United States District Court, D. Delaware

July 15, 2019

LARRY L. WARD, Petitioner,
v.
STATE OF DELAWARE, Respondents.

          MEMORANDUM

          HONORABLE LEONARD P. STARK, JUDGE

         I. INTRODUCTION

         Pending before die Court are Petitioner Larry L. Ward's Motions for Rehearing En Banc (hereinafter referred to as "Motion for Reconsideration") asking the Court to reconsider its denial of his § 2254 Petition (D.I. 52; D.I. 53) for lack of jurisdiction because it constituted an unauthorized second or successive habeas petition (D.I. 54: D.I. 55; D.I. 57). For the reasons discussed, the Court will deny the Motions.

         II. BACKGROUND

         In 1989, a Delaware Superior Court jury convicted Petitioner Larry L. Ward of attempted first degree intentional murder under 11 Del. C. § 636(a)(1) and possession of a deadly weapon during the commission of a felony. See Ward v. State, 575 A.2d 1156, 1158 (Del. 1990); Ward v. State, 115 A.3d 1216 (Table), 2015 WL 35365, at *1 pel. May 28, 2015). The Superior Court sentenced him to life imprisonment plus a term of years. Ward, 2015 WL 35365, at *1. The Delaware Supreme Court affirmed Petitioner's convictions and sentences on direct appeal. See Ward, 575 A.2d at 1160.

         In 1992, Petitioner filed in this Court a petition for writ of habeas corpus pursuant to 28 U.S.C. § 2254 challenging his 1989 convictions. The Honorable Roderick R. McKelvie denied the petition as meritless. See Ward v. Snyder, Civ. A. No. 92-359-RRM (D. Del. June 9, 1993).

         Petitioner filed a subsequent habeas petition in January 2002, which the Honorable Joseph J. Farnan, Jr. dismissed for lack of jurisdiction because it constituted an unauthorized second or successive petition. See Ward v. Carroll, Civ. A. No. 02-009-JJF (D. Del. Jan. 4, 2002). The Third Circuit Court of Appeals denied Petitioner's request for a certificate of appealability, holding that the Court had properly dismissed the unauthorized second or successive petition for lack of jurisdiction. See Ward v. Carroll, No. 02-1262, Order (3d Or. May 14, 2002). The Third Circuit also noted that Petitioner had previously requested, and had been denied, permission to file a second or successive habeas petition.

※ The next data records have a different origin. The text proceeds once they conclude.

(** * doc2md: the conversion pipeline of TextTools, embedded in Rocq

    JavaScript strings are sequences of UTF-16 code units; they are modelled
    as lists of code units ([N]).  The regular expressions of the source are
    written as abstract syntax and run by a backtracking matcher that follows
    the ECMAScript matching rules (continuations, greedy and lazy
    quantifiers, the empty-iteration check, capture groups, assertions).
    What lies outside the repository (the file system, the clock, the
    console, path, mammoth, turndown and js-yaml) is a parameter of the
    code, the class [Host]. *)

From Stdlib Require Import List NArith ZArith Bool String Ascii Lia Arith.
From Stdlib Require Import DecimalString SpecFloat.
From Stdlib Require DecimalPos DecimalN.
Import ListNotations.


(** ** Text *)

Abbreviation char := N (only parsing).
Abbreviation text := (list N) (only parsing).

(** [js] reads a literal the way JavaScript source does: the escapes
    [\n], [\t], [\r] and [\\] are decoded, every other character of the
    (ASCII) literal stands for its own code unit. *)
Fixpoint js_chars (l : list ascii) : text :=
  match l with
  | [] => []
  | "\"%char :: "n"%char :: l' => 10%N :: js_chars l'
  | "\"%char :: "t"%char :: l' => 9%N :: js_chars l'
  | "\"%char :: "r"%char :: l' => 13%N :: js_chars l'
  | "\"%char :: "\"%char :: l' => 92%N :: js_chars l'
  | a :: l' => N_of_ascii a :: js_chars l'
  end.

Definition js (s : string) : text := js_chars (list_ascii_of_string s).

Definition ch (s : string) : char :=
  match js s with c :: _ => c | [] => 0%N end.

Fixpoint text_eqb (a b : text) : bool :=
  match a, b with
  | [], [] => true
  | x :: a', y :: b' => N.eqb x y && text_eqb a' b'
  | _, _ => false
  end.

(** ** Character classes of ECMAScript *)

Module Chars.
Local Open Scope N_scope.

Definition between (lo hi c : char) : bool := (lo <=? c) && (c <=? hi).

(** LineTerminator: LF, CR, LS, PS. *)
Definition isLineTerminator (c : char) : bool :=
  (c =? 10) || (c =? 13) || (c =? 8232) || (c =? 8233).

(** [\s]: WhiteSpace and LineTerminator. *)
Definition isSpace (c : char) : bool :=
  (c =? 9) || (c =? 10) || (c =? 11) || (c =? 12) || (c =? 13) || (c =? 32)
  || (c =? 160) || (c =? 5760) || between 8192 8202 c
  || (c =? 8232) || (c =? 8233) || (c =? 8239) || (c =? 8287)
  || (c =? 12288) || (c =? 65279).

Definition isDigit (c : char) : bool := between 48 57 c.
Definition isUpper (c : char) : bool := between 65 90 c.
Definition isLower (c : char) : bool := between 97 122 c.

(** [\w]: [A-Za-z0-9_]. *)
Definition isWord (c : char) : bool :=
  isUpper c || isLower c || isDigit c || (c =? 95).

(** [.] without the s flag. *)
Definition isDot (c : char) : bool := negb (isLineTerminator c).

Definition eqc (d : char) (c : char) : bool := c =? d.
Definition neqc (d : char) (c : char) : bool := negb (c =? d).
Definition any (c : char) : bool := true.

(** ASCII [toUpperCase] on one code unit. *)
Definition toUpper (c : char) : char := if isLower c then c - 32 else c.
End Chars.

(** ** Regular expressions *)

Inductive assertion :=
| InputStart      (* ^ without the m flag *)
| LineStart       (* ^ with the m flag *)
| LineEnd         (* $ with the m flag *)
| WordBoundary.   (* \b *)

Inductive regex :=
| Chr (p : char -> bool)
| Seq (r1 r2 : regex)
| Rep (greedy : bool) (min : nat) (max : option nat) (r : regex)
| Grp (i : nat) (r : regex)
| Assert (a : assertion).

(** The matcher state: the code unit before the current position (for the
    assertions), the rest of the input, and the captures made so far. *)
Record mstate := MState {
  prev : option char;
  rest : text;
  caps : list (nat * text)
}.

Definition advance (c : char) (t : text) (x : mstate) : mstate :=
  MState (Some c) t (caps x).

Definition set_cap (i : nat) (v : text) (x : mstate) : mstate :=
  MState (prev x) (rest x)
         ((i, v) :: filter (fun e => negb (Nat.eqb (fst e) i)) (caps x)).

Definition clear_caps (gs : list nat) (x : mstate) : mstate :=
  MState (prev x) (rest x)
         (filter (fun e => negb (existsb (Nat.eqb (fst e)) gs)) (caps x)).

Fixpoint get_cap (i : nat) (cs : list (nat * text)) : option text :=
  match cs with
  | [] => None
  | (j, v) :: cs' => if Nat.eqb j i then Some v else get_cap i cs'
  end.

Fixpoint groups (r : regex) : list nat :=
  match r with
  | Chr _ | Assert _ => []
  | Seq r1 r2 => groups r1 ++ groups r2
  | Rep _ _ _ r' => groups r'
  | Grp i r' => i :: groups r'
  end.

Definition isWordOpt (o : option char) : bool :=
  match o with Some c => Chars.isWord c | None => false end.

Definition isTermOpt (o : option char) : bool :=
  match o with Some c => Chars.isLineTerminator c | None => true end.

Definition check (a : assertion) (x : mstate) : bool :=
  match a with
  | InputStart => match prev x with None => true | Some _ => false end
  | LineStart => isTermOpt (prev x)
  | LineEnd => isTermOpt (hd_error (rest x))
  | WordBoundary => xorb (isWordOpt (prev x)) (isWordOpt (hd_error (rest x)))
  end.

Definition kont := mstate -> option mstate.

(** One step of RepeatMatcher's continuation: an iteration that was allowed
    to be skipped and consumed nothing is rejected. *)
Definition stalled (min : nat) (x y : mstate) : bool :=
  Nat.eqb min 0 && Nat.eqb (List.length (rest y)) (List.length (rest x)).

(** RepeatMatcher.  [body] runs one iteration; the captures of the groups
    inside the quantified atom ([gs]) are reset before each iteration.  The
    loop is bounded by [fuel]; [min] plus the length of the rest of the input
    decreases at every iteration, so [rmatch] starts it with enough. *)
Fixpoint rep_loop (body : kont -> mstate -> option mstate) (gs : list nat)
         (greedy : bool) (k : kont) (fuel min : nat) (max : option nat)
         (x : mstate) {struct fuel} : option mstate :=
  match fuel with
  | O => None
  | S fuel' =>
      match max with
      | Some O => k x
      | _ =>
          let d := fun y =>
            if stalled min x y then None
            else rep_loop body gs greedy k fuel' (Nat.pred min) (option_map Nat.pred max) y in
          let xr := clear_caps gs x in
          if negb (Nat.eqb min 0) then body d xr
          else if greedy then
            match body d xr with
            | Some z => Some z
            | None => k x
            end
          else
            match k x with
            | Some z => Some z
            | None => body d xr
            end
      end
  end.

Id.

         Thereafter, Petitioner filed another Petition for a Writ of Habeas Corpus Pursuant to 28 U.S.C. § 2254 ("Petition") challenging his 1989 convictions. (D.I. 3; D.I. 4) The Petition's sole ground for relief asserted that Petitioner's life sentence is illegal and should be vacated because the crime for which he was convicted, attempted first degree intentional murder, does not exist under Delaware law. (D.I. 4 at 5, 8) The Court denied Petitioner's § 2254 Petition on September 19, 2018 after determining that it constituted an unauthorized second or successive habeas petition. (D.I. 52; D.I. 53) On October 2, 2018, Petitioner filed his first Motion for Reconsideration. (D.I. 54) He filed two additional Motions for Reconsideration (D.I. 55; D.I. 57) essentially re-asserting the same grounds presented in his first Motion for Reconsideration.

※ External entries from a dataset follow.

(** * Tuteliq CLI: command dispatch and response rendering

    A shallow embedding of [src/index.ts], the command-line client of the
    Tuteliq (SafeNest) child-safety API, together with the properties its
    specification states about it.

    Conventions of the embedding.
    - A JavaScript string is a Rocq [string].  The string operations below
      ([slice], [toUpperCase], [trim], [padStart], ...) are those of
      ECMAScript on strings of ASCII characters, where a character, a UTF-16
      code unit and a byte coincide; literals of the source that hold other
      characters are kept as their UTF-8 bytes.
    - A JavaScript number that the code does arithmetic on (a confidence, a
      risk score, a duration) is an IEEE-754 binary64 value, [spec_float] with
      precision 53 and maximal exponent 1024.  Counters that the code only
      prints are integers ([Z]).
    - The terminal is a trace of events; text printed through chalk keeps its
      style as data.
    - The process is a state-and-exit monad over the configuration store, the
      file system and the trace.  [process.exit] ends the run and cannot be
      caught; a thrown value can.
    - A result of the SDK is a record that has every field its TypeScript
      type declares, an optional field as an [option].  The program reads
      these fields unguarded; what it does with a response that lacks a
      declared field is outside the embedding, and the properties below that
      speak of a result speak of such a record.
    - A JSON value ([json]) holds its numbers as exact decimals and its
      objects as lists of members.  [js_value] tells the values that a
      JavaScript value stands for: numbers that a double keeps apart, keys
      that are distinct and in the order of an object's own keys. *)

From Stdlib Require Import ZArith QArith Qpower Lia Lqa Ascii String List.
From Stdlib Require Import Floats.SpecFloat.
From stdpp Require Import base gmap strings list.

Set Warnings "-register-all".
Close Scope Q_scope.
Local Open Scope Z_scope.

(** ** JavaScript strings *)

Definition chars (s : string) : list ascii := list_ascii_of_string s.
Definition str (l : list ascii) : string := string_of_list_ascii l.

Definition strlen (s : string) : nat := length (chars s).

(** The relative index of [String.prototype.slice]: a negative index counts
    from the end, and both ends are clamped to the string. *)
Definition clamp_index (len : nat) (i : Z) : nat :=
  if i <? 0 then Z.to_nat (Z.max (Z.of_nat len + i) 0)
  else Nat.min (Z.to_nat i) len.

(** [s.slice(start, end)]; [end] is [None] when the argument is left out. *)
Definition slice (s : string) (start : Z) (end_ : option Z) : string :=
  let l := chars s in
  let len := length l in
  let from := clamp_index len start in
  let to := match end_ with
            | None => len
            | Some e => clamp_index len e
            end in
  str (take (to - from) (drop from l)).

Definition is_lower (c : ascii) : bool :=
  let n := nat_of_ascii c in (97 <=? n)%nat && (n <=? 122)%nat.

Definition upper_char (c : ascii) : ascii :=
  if is_lower c then ascii_of_nat (nat_of_ascii c - 32) else c.

(** [s.toUpperCase()] on ASCII letters; other characters are kept. *)
Definition toUpperCase (s : string) : string := str (map upper_char (chars s)).

(** [arr.join(sep)] on an array of strings. *)
Fixpoint join (sep : string) (arr : list string) : string :=
  match arr with
  | [] => ""
  | [x] => x
  | x :: rest => x +:+ sep +:+ join sep rest
  end.

Definition is_js_space (c : ascii) : bool := Ascii.is_space c.

Fixpoint trimStart_chars (l : list ascii) : list ascii :=
  match l with
  | c :: l' => if is_js_space c then trimStart_chars l' else l
  | [] => []
  end.

(** [s.trim()] *)
Definition trim (s : string) : string :=
  str (rev (trimStart_chars (rev (trimStart_chars (chars s))))).

Fixpoint split_go (sep : ascii) (cur : list ascii) (l : list ascii) : list string :=
  match l with
  | [] => [str (rev cur)]
  | c :: l' =>
      if Ascii.eqb c sep then str (rev cur) :: split_go sep [] l'
      else split_go sep (c :: cur) l'
  end.

(** [s.split(sep)] for a separator of one character. *)
Definition split (sep : ascii) (s : string) : list string := split_go sep [] (chars s).

(** [s.repeat(n)] *)
Fixpoint repeat_string (s : string) (n : nat) : string :=
  match n with
  | O => ""
  | S n' => s +:+ repeat_string s n'
  end.

(** [s.padStart(n)] and [s.padEnd(n)] with the default filler, a space. *)
Definition padStart (s : string) (n : nat) : string :=
  repeat_string " " (n - strlen s) +:+ s.

Definition padEnd (s : string) (n : nat) : string :=
  s +:+ repeat_string " " (n - strlen s).

(** A string is truthy when it is not empty. *)
Definition truthy (s : string) : bool :=
  match s with
  | EmptyString => false
  | String _ _ => true
  end.

(** ** Numbers *)

Definition digit_char (d : Z) : ascii := ascii_of_nat (48 + Z.to_nat d).

(** The decimal digits of [n], most significant first, in front of [acc]. *)
Fixpoint digits_fuel (fuel : nat) (n : Z) (acc : list ascii) : list ascii :=
  match fuel with
  | O => acc
  | S fuel' =>
      if n <? 10 then digit_char n :: acc
      else digits_fuel fuel' (n / 10) (digit_char (n mod 10) :: acc)
  end.

(** The decimal numeral of a natural number; a number has fewer decimal than
    binary digits, so the fuel is never used up. *)
Definition digits (n : Z) : list ascii :=
  digits_fuel (S (Z.to_nat (Z.log2 n))) n [].

(** [String(z)] for an integer below 10^21 in magnitude: its decimal numeral. *)
Definition Z_to_string (z : Z) : string :=
  if z <? 0 then "-" +:+ str (digits (- z)) else str (digits z).

Definition digit_value (radix : Z) (c : ascii) : option Z :=
  let n := Z.of_nat (nat_of_ascii c) in
  let v := if (48 <=? n) && (n <=? 57) then Some (n - 48)
           else if (97 <=? n) && (n <=? 122) then Some (n - 87)
           else if (65 <=? n) && (n <=? 90) then Some (n - 55)
           else None in
  match v with
  | Some d => if d <? radix then Some d else None
  | None => None
  end.

(** The longest prefix of digits of the radix, read as a number; [None] when
    there is no digit. *)
Fixpoint read_digits (radix : Z) (acc : option Z) (l : list ascii) : option Z :=
  match l with
  | c :: l' =>
      match digit_value radix c with
      | Some d => read_digits radix (Some (from_option id 0 acc * radix + d)) l'
      | None => acc
      end
  | [] => acc
  end.

(** [parseInt(s, radix)]: [None] is NaN.  Without a radix the prefix [0x]
    selects base 16, as it does with radix 16. *)
Definition parseInt (s : string) (radix : option Z) : option Z :=
  let l := trimStart_chars (chars s) in
  let '(neg, l) := match l with
                   | "-"%char :: l' => (true, l')
                   | "+"%char :: l' => (false, l')
                   | _ => (false, l)
                   end in
  let strip := match radix with
               | None => true
               | Some r => r =? 16
               end in
  let '(r, l) := match l with
                 | "0"%char :: x :: l' =>
                     if strip && (Ascii.eqb x "x" || Ascii.eqb x "X")
                     then (16, l') else (from_option id 10 radix, l)
                 | _ => (from_option id 10 radix, l)
                 end in
  match read_digits r None l with
  | Some v => Some (if neg then - v else v)
  | None => None
  end.

(** *** binary64 *)

Definition binary64 := spec_float.

Definition prec64 : Z := 53.
Definition emax64 : Z := 1024.

Definition valid64 (x : binary64) : bool := valid_binary prec64 emax64 x.

(** The product of two doubles, rounded to nearest even: [x * y]. *)
Definition mul64 (x y : binary64) : binary64 := SFmul prec64 emax64 x y.

Definition leb64 (x y : binary64) : bool := SFleb x y.

(** The doubles 0, 1 and 100. *)
Definition zero64 : binary64 := S754_zero false.
Definition one64 : binary64 := S754_finite false 4503599627370496 (-52).
Definition hundred64 : binary64 := S754_finite false 7036874417766400 (-46).

(** The real number a finite double stands for. *)
Definition SF2Q (x : binary64) : Q :=
  match x with
  | S754_finite s m e =>
      ((if s then Zneg m else Zpos m) # 1) * Qpower 2 e
  | _ => 0%Q
  end.

(** The magnitude of a finite double as a fraction [num / den] of naturals. *)
Definition magnitude (m : positive) (e : Z) : Z * Z :=
  if 0 <=? e then (Zpos m * 2 ^ e, 1) else (Zpos m, 2 ^ (- e)).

         III. LEGAL STANDARDS

         A motion for reconsideration may be filed pursuant Federal Rule of Civil Procedure 59(e) or Federal Rule of Civil Procedure 60(b). Although motions for reconsideration under Rule 59(e) and Rule 60(b) serve similar functions, each has a particular purpose. See United States v. Fiorelli, 337 F.3d 282, 288 (3d Or. 2003). Rule 59(e) is "a device to relitigate the original issue decided by the district court, and [it is] used to allege legal error." Fiorelli, 337 F.3d at 288. The moving party must show one of the following in order to prevail on a Rule 59(e) motion: (1) an intervening change in the controlling law; (2) the availability of new evidence that was not available when the court issued its order; or (3) the need to correct a clear error of law or fact or to prevent a manifest injustice. See Max's Seafood Cafe v. Quinteros, 176 F.3d 669, 677 (3d Cir. 1999). A motion for reconsideration is not for rearguing issues that the court has already considered and decided. See brambles USA Inc. v. Blocker, 735 F.Supp. 1239, 1240 (D. Del. 1990). Notably, when a motion for reconsideration is filed within 28 days of the entry of judgment, it must be considered under Rule 59(e), not Rule 60(b). See Fed. R. Civ. P. 59(e) advisory committee's note (2009 amend.) (expanding former 10-day time period for filing a motion to alter or amend a judgment to 28 days); Rankin v. Hunter, 761 F.2d 936, 942 (3d Cir. 1985) ("Regardless how it is styled, a motion filed within ten days of entry of judgment questioning the correctness of a judgment may be treated as a motion to alter or amend the judgment under Rule 59(e).").

         IV. DISCUSSION

         Although titled "Motion for Rehearing En Banc," the Court will treat the instant Motions as though filed pursuant to Rule 59(e) because Petitioner filed the first Motion for Reconsideration within 28 days after the entry of judgment. In his Motions, Petitioner alleges that the Court erred in dismissing his Petition as second or successive because his argument that he was convicted of a crime that does not exist in Delaware was unavailable to him when he filed his prior requests for habeas relief. (D.I. 54 at 3; D.I. 55 at 3; D.I. 57 at 5) To support this contention, Petitioner contends that Rambo v. State, 939 A.2d 1275, 1281 (Del. 2007), which held that "[a]ttempted felony murder is not recognized to be a crime in Delaware," was not decided until 2007.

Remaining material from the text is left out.